Talking of justice and solidarity also allows us to make better sense of why we might give high priority to front-line workers. We might do so on the straightforward grounds of reducing overall harm and risks of harm. Yet it seems clear that there are other reasons to prioritise them: because that is fair, given the risks they have run on behalf of others, to do so. Indeed, inasmuch as they have consistently acted above and beyond their duty, they are owed a great deal. Or we might give them priority because solidarity or reciprocity demands that we who benefit from their sacrifices should recognize what has been done on everyone’s behalf. Of course, principles of vulnerability to risk and of justice or of solidarity might yield the same priority rule. Yet choosing the latter principles makes a huge symbolic difference to how, as a society, we view front-line workers - not just as people we want to be healthy enough to carry on working but as heroic, tireless, and occasionally self-sacrificing individuals who have done enormous good on our behalf.

Again, we may want those whom the German guidelines identify as holding ‘key positions in basic areas of services of general interest and are responsible for maintaining central state functions’ to have priority access to the vaccine. But such people do not deserve to be prioritised in the way that front-line workers do, even if they do serve the greater public good. It helps, as ever, to set out the ethical framework by which we make pandemic policy decisions.

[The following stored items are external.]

(* ===== verification/Serial.v ===== *)
(** * The serial driver framework ([components/drivers/serial/serial.c])

    Serial ports over a UART: polled and interrupt-driven receiving with a
    software FIFO, polled sending, and the functions it registers with the
    device layer.  The DMA modes are not configured in this firmware (no port
    is registered with a DMA flag, so [rt_serial_open] refuses them), and
    interrupt-driven sending waits for a completion when the UART is busy,
    which is not modelled: these two paths are the fault [FConfig]. *)
From S2P Require Import Prelude Kernel Scheduler Object Timer Thread Ipc Decide Scenario Scheduling Registry Semaphore Heap Allocator HeapLock MemPool Device.

Definition BAUD_RATE_9600 : Z := 9600.
Definition BAUD_RATE_115200 : Z := 115200.
Definition RT_SERIAL_RB_BUFSZ : Z := 64.
Definition RT_DEVICE_CTRL_RESUME : Z := 0x01.
Definition RT_DEVICE_CTRL_SUSPEND : Z := 0x02.
Definition RT_DEVICE_CTRL_CONFIG : Z := 0x03.
Definition RT_DEVICE_CTRL_CLOSE : Z := 0x04.
Definition RT_DEVICE_CTRL_SET_INT : Z := 0x10.
Definition RT_DEVICE_CTRL_CLR_INT : Z := 0x11.
Definition RT_SERIAL_EVENT_RX_IND : Z := 0x01.
Definition RT_EIO : Z := 8.

(** ** State *)
Record serial_configure := mkConfig {
  baud_rate : Z; data_bits : Z; stop_bits : Z; parity : Z; bit_order : Z; invert : Z; bufsz : Z
}.
#[global] Instance serial_configure_eq_dec : EqDecision serial_configure.
Proof. solve_decision. Defined.
#[global] Instance eta_serial_configure : EtaRecord serial_configure := λ c,
  mkConfig (baud_rate c) (data_bits c) (stop_bits c) (parity c) (bit_order c) (invert c) (bufsz c).
Definition RT_SERIAL_CONFIG_DEFAULT : serial_configure :=
  mkConfig BAUD_RATE_115200 8 0 0 0 0 RT_SERIAL_RB_BUFSZ.
Lemma set_fields_spec change k h r x x' s' :
  clock_ready k r → gmtime_r (clock_value k r) = Ok x → mktime time_bits (change x) = Ok (s', x') →
  wp (set_fields time_bits R others change) (mkStation k h r) (λ ret st, ret = RT_EOK ∧ ∃ k' r', st = mkStation k' h r' ∧
    clock_ready k' r' ∧ rt_tick k' = rt_tick k ∧ init_tick r' = init_tick r ∧
    init_time r' = wrapS time_bits (s' - elapsed (rt_tick k) r)).
Proof.
  intros Hr Hx Hm. unfold set_fields. apply wp_bind.
  eapply wp_mono; [by apply time_spec|]. intros now s1 (k1 & r1 & -> & -> & [[Hd1 Hc1] Et1 Ei1 _]).
  apply wp_bind, wp_st_kernel. eapply wp_eq; [apply enter_critical_eq, Hd1|]. unfold localtime. rewrite Hx. apply wp_bind, wp_ret.
  apply wp_bind, wp_st_kernel. eapply wp_mono; [by apply exit_section; apply Hd1|]. intros ? k2 Hk2.
  destruct (rtc_device_section _ _ Hd1 Hk2) as (Hd2 & Et2 & _). rewrite Hm. apply wp_bind, wp_ret. simpl.
  apply wp_bind, find_rtc_spec; [done|]. intros k3 Hd3 Et3. rewrite decide_False by apply (rd_null _ Hd3).
  apply wp_bind, wp_st_rtc, wp_modify. destruct (rd_dev _ Hd3) as (d & Hd & Ht & _).
  eapply control_set; [apply (rd_null _ Hd3)|exact Hd|exact Ht|].
  split; [done|]. eexists _, _. split; [reflexivity|]. split; [split; [done|exact Hc1]|].
  assert (rt_tick k3 = rt_tick k) as E by congruence. split; [done|]. split; [done|]. simpl. unfold elapsed. simpl.
  by rewrite E, Ei1.
Qed.
End Facts.
(** Arguments that [date] takes, as numbers. *)
Record args_ok (argv : list (list Z)) (d : Calendar.date) (secs : Z) : Prop := {
  ag_argv : atoi <$> argv = [year d; month d; mday d; secs / 3600; secs / 60 mod 60; secs mod 60];
  ag_year : 2000 ≤ year d ≤ 2099; ag_month : 1 ≤ month d ≤ 12; ag_mday : 1 ≤ mday d ≤ 31; ag_secs : 0 ≤ secs < 86400
}.
Lemma wp_arg {S} `{Part S kernel} argv n i s (Q : Z → S → Prop) : (atoi <$> argv) !! i = Some n → Q n s → wp (arg argv i) s Q.
Proof. rewrite list_lookup_fmap, fmap_Some. intros (a & E & ->) HQ. unfold arg. rewrite E. exact HQ. Qed.

(** Second of the clock before, and room for a day more. *)
Definition clock_sane (k : kernel) (r : rtc) : Prop :=
  0 ≤ clock_value time_bits k r < time_limit - 86400 ∧ clock_value time_bits k r + 86400 < 2 ^ (time_bits - 1).

Lemma date_spec kputs argv d secs k h r :
  clock_ready R k r → clock_sane k r → args_ok argv d secs → time_at d secs < 2 ^ (time_bits - 1) →
  wp (date time_bits R others kputs argv) (mkStation k h r) (λ _ s', ∃ k' r', s' = mkStation k' h r' ∧
    clock_ready R k' r' ∧ rt_tick k' = rt_tick k ∧ init_tick r' = init_tick r ∧
    init_time r' = wrapS time_bits (time_at d secs - elapsed (rt_tick k) r)).
Proof.
  intros Hr [Hv Hroom] [Ha Hy Hm Hd Hs] HT. unfold date.
  assert (0 ≤ secs / 3600 ≤ 23 ∧ 0 ≤ secs / 60 mod 60 ≤ 59 ∧ 0 ≤ secs mod 60 ≤ 59) as (Hh & Hmi & Hse) by div_lia.
  do 6 (apply wp_bind; eapply wp_arg; [by rewrite Ha|]). rewrite !wrapU_small by (simpl; lia).
  do 6 (rewrite decide_False by lia).
  set (v := clock_value time_bits k r) in *.
  destruct (gmtime_spec v ltac:(lia)) as (x & Hx & Hok & Hsec & _ & Hday & _).
  destruct (change_time x (secs / 3600) (secs / 60 mod 60) (secs mod 60) Hok Hh Hmi Hse) as [Hok1 Hs1].
  set (x1 := x <| tm_hour := _ |> <| tm_min := _ |> <| tm_sec := _ |>) in *.
  assert (3600 * (secs / 3600) + 60 * (secs / 60 mod 60) + secs mod 60 = secs) as Esecs by div_lia.
  rewrite Hsec, Hday, Esecs in Hs1. pose proof (Z.mod_pos_bound v 86400 ltac:(lia)).
  assert (v mod 86400 ≤ v) by (apply Z.mod_le; lia).
  apply wp_bind. eapply wp_mono; [eapply (set_fields_spec time_bits R others _ k h r x); [done|exact Hx|]|].
  { exact (mktime_eq time_bits Hbits x1 Hok1 ltac:(rewrite Hs1; lia)). }
  intros ? s1 (_ & k1 & r1 & -> & Hr1 & Et1 & Ei1 & Einit1).
  assert (elapsed (rt_tick k1) r1 = elapsed (rt_tick k) r) as Ee1 by (unfold elapsed; by rewrite Et1, Ei1).
  assert (clock_value time_bits k1 r1 = v - v mod 86400 + secs) as Ev1.
  { unfold clock_value. rewrite Einit1, Hs1, Ee1, wrapS_add. rewrite Z.sub_add. apply wrapS_small; lia. }
  destruct (gmtime_spec (clock_value time_bits k1 r1) ltac:(rewrite Ev1; lia)) as (y & Hgy & Hoky & _ & _ & Hdayy & _).
  destruct (change_date y (year d) (month d) (mday d) Hoky Hy Hm Hd) as [Hok2 Hs2].
  set (x2 := y <| tm_year := _ |> <| tm_mon := _ |> <| tm_mday := _ |>) in *.
  assert ((v - v mod 86400 + secs) mod 86400 = secs) as Emod by div_lia.
  rewrite Hdayy, Ev1, Emod in Hs2. assert (mkDate (year d) (month d) (mday d) = d) as Ed by by destruct d.
  rewrite Ed in Hs2. fold (time_at d secs) in Hs2.
  apply wp_bind. eapply wp_mono; [eapply (set_fields_spec time_bits R others _ k1 h r1 y); [done|exact Hgy|]|].
  { exact (mktime_eq time_bits Hbits x2 Hok2 ltac:(rewrite Hs2; exact HT)). }
  intros ? s2 (_ & k2 & r2 & -> & Hr2 & Et2 & Ei2 & Einit2). apply wp_ret. exists k2, r2.
  split; [done|]. split; [done|]. split; [by rewrite Et2|]. split; [by rewrite Ei2|]. by rewrite Einit2, Hs2, Ee1.
Qed.

(** ** [changeTime] *)
Lemma fill_all stale ps toks :
  length ps = length toks → Forall (.≠ RT_NULL) ps → Forall (λ tok, zlen tok < PART_ROOM) toks → fill_parts stale ps toks = Ok toks.
Proof.
  revert ps. induction toks as [|tok toks IH]; intros [|p ps] Hl Hp Ht; try done.
  apply Forall_cons in Hp as [Hp Hps]. apply Forall_cons in Ht as [Ht Hts]. simpl.
  rewrite decide_False by done. rewrite decide_False by lia. by rewrite IH; [|simpl in Hl; lia|..].
Qed.
Lemma face_args d secs : proper d secs → 2000 ≤ year d ≤ 2099 → args_ok (strtok (face d secs)) d secs.
Proof.
  intros Hp Hy. destruct (proper_fields _ _ Hp) as ([H1 H2] & H3 & H4 & H5). split; try done; [|apply Hp].
  rewrite strtok_face by done. rewrite !fmap_cons, atoi_four, !atoi_two by lia. done.
Qed.
Lemma length_face d secs : length (face d secs) = 19%nat.
Proof. done. Qed.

Much more can be said about the principles and values that underpin our policy decisions and our guidance. The bottom line is that we need to be ethically clear and transparent in what as a society we decide to do and why. We need to facilitate the informed discussion of these matters and ensure that our policy is not only fair but is seen to be fair. As for my mother, I am still debating the matter with her.

Dave recently spoke on this topic in a Bioethics Forum - Who First? Allocation of Vaccines against SARS-CoV-2.

Comments (3)

  • Dave Archard   

    Thanks for these comments. I do agree that a vaccine for those in care homes is important for allowing families finally to be together - and at Christmas!

  • Pamela Reid   

    A very interesting and thought- provoking article. My 88 year old mother has also judged she should not be a priority candidate for a vaccine but that it should be given to someone younger. However, she has very much missed being able to interact with my sister's three teenage children (19, 17 and 14 years) who used to visit her daily after school/university and said she will take the vaccine if this enables them to come and visit her regularly again. So the over 80s who have all been 'self isolating' since March see the vaccine as a way to allow them to once again be able to see family.

  • Hilary Sutcliffe   

    Brilliant. I was on to a few of those distinctions, but not all. Very helpful.